Nik-Zainal S., Van Loo P., Wedge DC., Alexandrov LB., Greenman CD., Lau KW., Raine K., Jones D., Marshall J., Ramakrishna M., Shlien A., Cooke SL., Hinton J., Menzies A., Stebbings LA., Leroy C., Jia M., Rance R., Mudie LJ., Gamble SJ., Stephens PJ., McLaren S., Tarpey PS., Papaemmanuil E., Davies HR., Varela I., McBride DJ., Bignell GR., Leung K., Butler AP., Teague JW., Martin S., Jönsson G., Mariani O., Boyault S., Miron P., Fatima A., Langerød A., Aparicio SAJR., Tutt A., Sieuwerts AM., Borg Å., Thomas G., Salomon AV., Richardson AL., Børresen-Dale A-L., Futreal PA., Stratton MR., Campbell PJ.

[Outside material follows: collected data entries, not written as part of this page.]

Definition serve (q : request) : M W volume_Response :=
  match q with
  | ReqCreate r => Create r
  | ReqRemove r => Remove r
  | ReqPath r => Path r
  | ReqMount r => Mount r
  | ReqUnmount r => Unmount r
  | ReqGet r => Get r
  | ReqList r => List r
  | ReqCapabilities r => Capabilities r
  end.

(** The machine after a sequence of requests, served one at a time. *)
Fixpoint serveAll (qs : list request) (m : machine W) : machine W :=
  match qs with
  | [] => m
  | q :: qs' => serveAll qs' (serve q m).2
  end.

(** The driver as [main] starts it. *)
Definition start (root : string) (w : W) : machine W :=
  Machine (newMinfsDriver root) w [].

End Driver.

(** ** A small deterministic operating system

    Enough of a file system and a shell to run the driver on concrete
    requests: [files] lists the paths that exist and whether each is a
    directory, [failing] the shell commands that exit with an error, and
    [readonly] makes directory creation and removal fail. *)

Record simWorld := SimWorld {
  files : list (string * bool);
  failing : list string;
  readonly : bool
}.

Fixpoint lookupFile (p : string) (fs : list (string * bool)) : option bool :=
  match fs with
  | [] => None
  | (q, d) :: fs' => if String.eqb p q then Some d else lookupFile p fs'
  end.

Fixpoint removeFile (p : string) (fs : list (string * bool)) : list (string * bool) :=
  match fs with
  | [] => []
  | (q, d) :: fs' =>
    if String.eqb p q then removeFile p fs' else (q, d) :: removeFile p fs'
  end.

Definition sim_Lstat (p : string) (w : simWorld) : lstatResult * simWorld :=
  match lookupFile p (files w) with
  | Some d => (FileInfo d, w)
  | None => (LstatNotExist, w)
  end.

Definition sim_MkdirAll (p : string) (w : simWorld) : error * simWorld :=
  if readonly w then (Some ("mkdir " +:+ p +:+ ": read-only file system"), w)
  else (None, SimWorld ((p, true) :: files w) (failing w) (readonly w)).

Definition sim_RemoveAll (p : string) (w : simWorld) : error * simWorld :=
  if readonly w then (Some ("unlinkat " +:+ p +:+ ": read-only file system"), w)
  else (None, SimWorld (removeFile p (files w)) (failing w) (readonly w)).

Definition sim_sh (cmd : string) (w : simWorld) : error * simWorld :=
  if existsb (String.eqb cmd) (failing w) then (Some "exit status 1", w)
  else (None, w).

#[global] Instance simOS : OS simWorld := {|
  filepath_Join := λ a b, a +:+ "/" +:+ b;
  os_Lstat := sim_Lstat;
  os_MkdirAll := sim_MkdirAll;
  os_RemoveAll := sim_RemoveAll;
  exec_sh := sim_sh
|}.

(** The requests of the examples: a volume [vol] on a play server. *)
Definition playOptions : gmap string string :=
  <["endpoint" := "https://play.minio.io:9000"]>
  (<["bucket" := "test-bucket"]>
  (<["access-key" := "Q3AM3UQ867SPQQA43P2F"]>
  (<["secret-key" := "zuf+tfteSlswRu7BJ86wekitnifILbZam1KYY3TG"]> ∅))).

Definition createVol : volume_Request :=
  {| Name := "vol"; Options := Some playOptions |}.

(** The same name with another endpoint. *)
Definition createOther : volume_Request :=
  {| Name := "vol";
     Options := Some (<["endpoint" := "https://other.example:9000"]> playOptions) |}.
Definition mountVol : volume_MountRequest :=
  {| MountName := "vol"; MountID := "c1" |}.
Definition unmountVol : volume_UnmountRequest :=
  {| UnmountName := "vol"; UnmountID := "c1" |}.

Definition playConfig : serverConfig :=
  {| endpoint := "https://play.minio.io:9000"; bucket := "test-bucket";
     accessKey := "Q3AM3UQ867SPQQA43P2F";
     secretKey := "zuf+tfteSlswRu7BJ86wekitnifILbZam1KYY3TG" |}.

Definition volInfo (n : Z) : mountInfo :=
  {| serverconfig := playConfig; mountPoint := "/tmp/vol"; connections := n |}.

(** An empty file system on which every command succeeds. *)
Definition calm : simWorld := SimWorld [] [] false.

(** A shell in which the one command [cmd] fails. *)
Definition failingOn (cmd : string) : simWorld := SimWorld [] [cmd] false.

(** The file system once the mount path of [vol] has been made. *)
Definition withMountpoint (w : simWorld) : simWorld :=
  SimWorld (("/tmp/vol", true) :: files w) (failing w) (readonly w).

(** A machine whose registry holds [vol] with [n] connections. *)
Definition holding (n : Z) (w : simWorld) : machine simWorld :=
  Machine {| mountRoot := "/tmp"; volumes := {["vol" := volInfo n]} |} w [].

(** Create without a secret key. *)
Definition createNoSecret : volume_Request :=
  {| Name := "vol"; Options := Some (delete "secret-key" playOptions) |}.

(** The four options Create requires, and the errors it answers with when
    the name, the options or one of the four is missing. *)
Definition credentialOptions : list string :=
  ["endpoint"; "bucket"; "access-key"; "secret-key"].

Definition invalidArgumentErrors : list string :=
  ["Name of the driver cannot be empty.Use `$ docker volume create -d <plugin-name> --name <volume-name>`";
   "No options provided. Please refer example usage.";
   "endpoint option cannot be empty.";
   "bucket option cannot be empty.";
   "access-key option cannot be empty";
   "secret-key cannot be empty."].

(** The [mountInfo] that Create builds from a request. *)
Definition createdInfo `{!OS W} (root : string) (name : string)
    (opts : gmap string string) : mountInfo :=
  {| serverconfig := {| endpoint := index opts "endpoint";
                        bucket := index opts "bucket";
                        accessKey := index opts "access-key";
                        secretKey := index opts "secret-key" |};
     mountPoint := filepath_Join root name;
     connections := 0 |}.

(** A driver with one more or one changed registration. *)
Definition withVolume (d : minfsDriver) (name : string) (v : mountInfo)
    : minfsDriver :=
  {| mountRoot := mountRoot d; volumes := <[name := v]> (volumes d) |}.

Definition withConnections (v : mountInfo) (n : Z) : mountInfo :=
  {| serverconfig := serverconfig v; mountPoint := mountPoint v;
     connections := n |}.

(** Every registered volume has a count from 0 up to, and not at, the
    largest [int]. *)
Definition countsInRange (d : minfsDriver) : Prop :=
  ∀ name v, volumes d !! name = Some v → 0 <= connections v < int_max.

Definition countsNonNegative (d : minfsDriver) : Prop :=
  ∀ name v, volumes d !! name = Some v → 0 <= connections v.

(** Every registered volume has no connection counted. *)
Definition unreferenced (d : minfsDriver) : Prop :=
  ∀ name v, volumes d !! name = Some v → connections v = 0.

(** ** Notions for statements about requests in general *)

(** The volume name a request carries. *)
Definition requestName (q : request) : string :=
  match q with
  | ReqCreate r | ReqRemove r | ReqPath r | ReqGet r | ReqList r
  | ReqCapabilities r => Name r
  | ReqMount r => MountName r
  | ReqUnmount r => UnmountName r
  end.

(** The requests whose methods only read the registry. *)
Definition readOnly (q : request) : bool :=
  match q with
  | ReqPath _ | ReqGet _ | ReqList _ | ReqCapabilities _ => true
  | _ => false
  end.

(** The requests whose methods look the name up and answer "not found"
    when it is not registered. *)
Definition needsVolume (q : request) : bool :=
  match q with
  | ReqRemove _ | ReqPath _ | ReqMount _ | ReqUnmount _ | ReqGet _ => true
  | _ => false
  end.

(** The requests whose methods can call the backend. *)
Definition usesBackend (q : request) : bool :=
  match q with
  | ReqMount _ | ReqUnmount _ => true
  | _ => false
  end.

(** A Create request for the name [name]. *)
Definition creates (name : string) (q : request) : bool :=
  match q with
  | ReqCreate r => String.eqb (Name r) name
  | _ => false
  end.

Definition nonEmpty (s : string) : bool := negb (String.eqb s "").

(** A request that passes every input check of Create. *)
Definition validCreate (r : volume_Request) : bool :=
  nonEmpty (Name r) &&
  match Options r with
  | None => false
  | Some opts => forallb (λ k, nonEmpty (index opts k)) credentialOptions
  end.

(** The entry of a listing for a registered volume. *)
Definition listed (name : string) (v : mountInfo) : volume_Volume :=
  {| VolName := name; VolMountpoint := mountPoint v |}.

(** A driver without the registration of [name]. *)
Definition withoutVolume (d : minfsDriver) (name : string) : minfsDriver :=
  {| mountRoot := mountRoot d; volumes := delete name (volumes d) |}.

(** An operating system that refuses every call. *)
#[global] Instance deniedOS : OS unit := {|
  filepath_Join := λ a b, a +:+ "/" +:+ b;
  os_Lstat := λ p w, (LstatError ("lstat " +:+ p +:+ ": permission denied"), w);
  os_MkdirAll := λ p w, (Some ("mkdir " +:+ p +:+ ": permission denied"), w);
  os_RemoveAll := λ p w, (Some ("unlinkat " +:+ p +:+ ": permission denied"), w);
  exec_sh := λ cmd w, (Some "exit status 126", w)
|}.

(** File systems in which the mount path of [vol] is a regular file, and
    in which nothing can be written. *)
Definition blocked : simWorld := SimWorld [("/tmp/vol", false)] [] false.
Definition frozen : simWorld := SimWorld [] [] true.

(** A machine over the refusing operating system, with [vol] registered. *)
Definition denied : machine unit :=
  Machine {| mountRoot := "/tmp"; volumes := {["vol" := volInfo 0]} |} tt [].

(** Create and a first Mount of [vol], as docker sends them. *)
Definition createAndMount : list request :=
  [ReqCreate createVol; ReqMount mountVol].

(** A machine that registers [vol] and a second volume [other]. *)
Definition otherInfo : mountInfo :=
  {| serverconfig := playConfig; mountPoint := "/tmp/other"; connections := 0 |}.

Definition holdingTwo (n : Z) (w : simWorld) : machine simWorld :=
  Machine {| mountRoot := "/tmp";
             volumes := <["other" := otherInfo]> {["vol" := volInfo n]} |} w [].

Cancer evolves dynamically as clonal expansions supersede one another driven by shifting selective pressures, mutational processes, and disrupted cancer genes. These processes mark the genome, such that a cancer's life history is encrypted in the somatic mutations present. We developed algorithms to decipher this narrative and applied them to 21 breast cancers. Mutational processes evolve across a cancer's lifespan, with many emerging late but contributing extensive genetic variation. Subclonal diversification is prominent, and most mutations are found in just a fraction of tumor cells. Every tumor has a dominant subclonal lineage, representing more than 50% of tumor cells. Minimal expansion of these subclones occurs until many hundreds to thousands of mutations have accumulated, implying the existence of long-lived, quiescent cell lineages capable of substantial proliferation upon acquisition of enabling genomic changes. Expansion of the dominant subclone to an appreciable mass may therefore represent the final rate-limiting step in a breast cancer's development, triggering diagnosis.